From Rhode to Fenty, what the current lip gloss craze says about Gen Z

In 2007, it was hard to go anywhere without hearing someone chanting the lyrics to Lil Mama’s signature bop “Lip Gloss.” In the song, the rapper boasts about her distractingly shiny and luscious pout while name-dropping her go-to brands, MAC and L’Oréal (specifically, “those Watermelon Crushes”). In 2024, however, it feels like this ode to cosmetics is due for a sequel, given the sheer amount of lip glosses, balms, butters, oils, masks, and scrubs that have hit the market recently.

On BeautyTok and Instagram, it’s hard to avoid users showing off their favorite lip gloss-balm hybrids, like Rhode’s Peptide Lip Treatments or Summer Fridays’ Lip Butter Balms — if not actual ads. These two products have become particularly sought out by makeup wearers since their respective launches in 2020 and 2021, appearing on several best lip product lists. Other bestsellers on Ulta and Sephora’s websites include Dior’s Addict Lip Glow Oil, Fenty Beauty’s Gloss Bomb Lip Luminizer, NYX’s Fat Lip Oil, Glossier’s recently reformulated Balm Dotcom, and E.L.F.’s Glow Reviver Lip Oil — not to mention some old classics that are making a retro comeback.

We all know that beauty trends are cyclical. The popular matte trend of the 2010s has been overtaken by the recent desire for ultra-shiny lips, an obvious resurgence of the makeup looks from the ’90s and early 2000s, when Lancome’s Juicy Tubes and Mac Lipglass were all the rage. For many lip-gloss enthusiasts, purchasing and reapplying these products has become its own sort of obsession, resulting in unnecessary — although, it depends on who you ask — large collections.
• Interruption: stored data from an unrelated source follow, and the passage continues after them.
(** * hourlies: the hourly scheduler and the worklog-file engine

    A shallow embedding of [hourlies.py] (classes [Config],
    [HourlyWorklogWindow] and [HourliesApp]) together with the parts of the
    Python runtime the program relies on: [datetime] arithmetic and
    formatting, text-mode file I/O with the UTF-8 codec, [str.strip], and a
    small model of the worklog directory tree. *)

From stdpp Require Import gmap strings list fin_maps sorting.
From Stdlib Require Import ZArith Lia Ascii String.

(** ** Outcomes of Python code

    A call either returns or raises.  The two [while] loops of the program
    are modelled with fuel and wrap their outcome in [option]: [None] means
    the fuel ran out before the loop ended. *)

Inductive exn :=
  | OverflowError          (* datetime arithmetic left year 1..9999 *)
  | ValueError             (* datetime.replace with a field out of range *)
  | TypeError
  | AttributeError         (* a method looked up on an object that lacks it *)
  | FileExistsError        (* os.makedirs over a regular file *)
  | FileNotFoundError
  | NotADirectoryError     (* os.listdir on a regular file *)
  | IsADirectoryError      (* open() on a directory *)
  | PermissionError        (* the operating system refuses the access *)
  | UnicodeEncodeError
  | UnicodeDecodeError
  | JSONDecodeError.

Inductive res (A : Type) :=
  | Ret (a : A)
  | Raise (e : exn).
Arguments Ret {A} a.
Arguments Raise {A} e.

Definition bind {A B} (m : res A) (k : A -> res B) : res B :=
  match m with
  | Ret a => k a
  | Raise e => Raise e
  end.

Notation "'let*' x ':=' m 'in' k" := (bind m (fun x => k))
  (at level 10, x name, m at level 100, k at level 200).

(** [try: m  except: h] with a bare [except] (or [except Exception]). *)
Definition try_except {A} (m : res A) (h : exn -> res A) : res A :=
  match m with
  | Ret a => Ret a
  | Raise e => h e
  end.

(** ** Python strings

    A [str] is a sequence of code points; file names are kept as byte
    strings (their UTF-8 form), on which byte order and code-point order
    agree. *)

Module PyStr.
Open Scope Z_scope.

Definition pystr := list Z.

(** [str.isspace] for one character (the Unicode White_Space property
    plus the four separators U+001C..U+001F, as CPython has it). *)
Definition isspace (c : Z) : bool :=
  ((9 <=? c) && (c <=? 13)) || ((28 <=? c) && (c <=? 32))
  || (c =? 133) || (c =? 160) || (c =? 5760)
  || ((8192 <=? c) && (c <=? 8202))
  || (c =? 8232) || (c =? 8233) || (c =? 8239) || (c =? 8287) || (c =? 12288).

Fixpoint lstrip (s : pystr) : pystr :=
  match s with
  | c :: r => if isspace c then lstrip r else s
  | [] => []
  end.

Definition rstrip (s : pystr) : pystr := rev (lstrip (rev s)).

(** [s.strip()] *)
Definition strip (s : pystr) : pystr := rstrip (lstrip s).

(** Truthiness of a [str]: [if content], [if not content]. *)
Definition truthy (s : pystr) : bool :=
  match s with [] => false | _ => true end.

Definition of_string (s : string) : pystr :=
  (fun c => Z.of_N (N_of_ascii c)) <$> list_ascii_of_string s.

(** [s.endswith(suffix)] and [s.startswith(prefix)] on file names. *)
Definition endswith (s suffix : string) : bool :=
  let n := String.length s in
  let k := String.length suffix in
  (k <=? n)%nat && String.eqb (String.substring (n - k) k s) suffix.

Definition startswith (s pre : string) : bool := String.prefix pre s.
End PyStr.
Last December, 27-year-old beauty influencer Ky Mason (@iamkytoo) posted a whopping five-part “lip product collection tour” on TikTok, featuring hundreds of balms, glosses, and lipsticks from both high-end and low-end brands. “I personally find that some of the drugstore lip oils provide the same amount of shine, hydration, and color options as some of the more expensive options I’ve tried for a fraction of the price,” Mason says. Another influencer, 21-year-old Clara Li, (@ok_clara) describes herself as a “squeezy (tip) lip balm connoisseur. “I have multiple in my bag, one on my nightstand, one in the bathroom, one by the couch, and various spare lip balms stocked around the house, too,” she says.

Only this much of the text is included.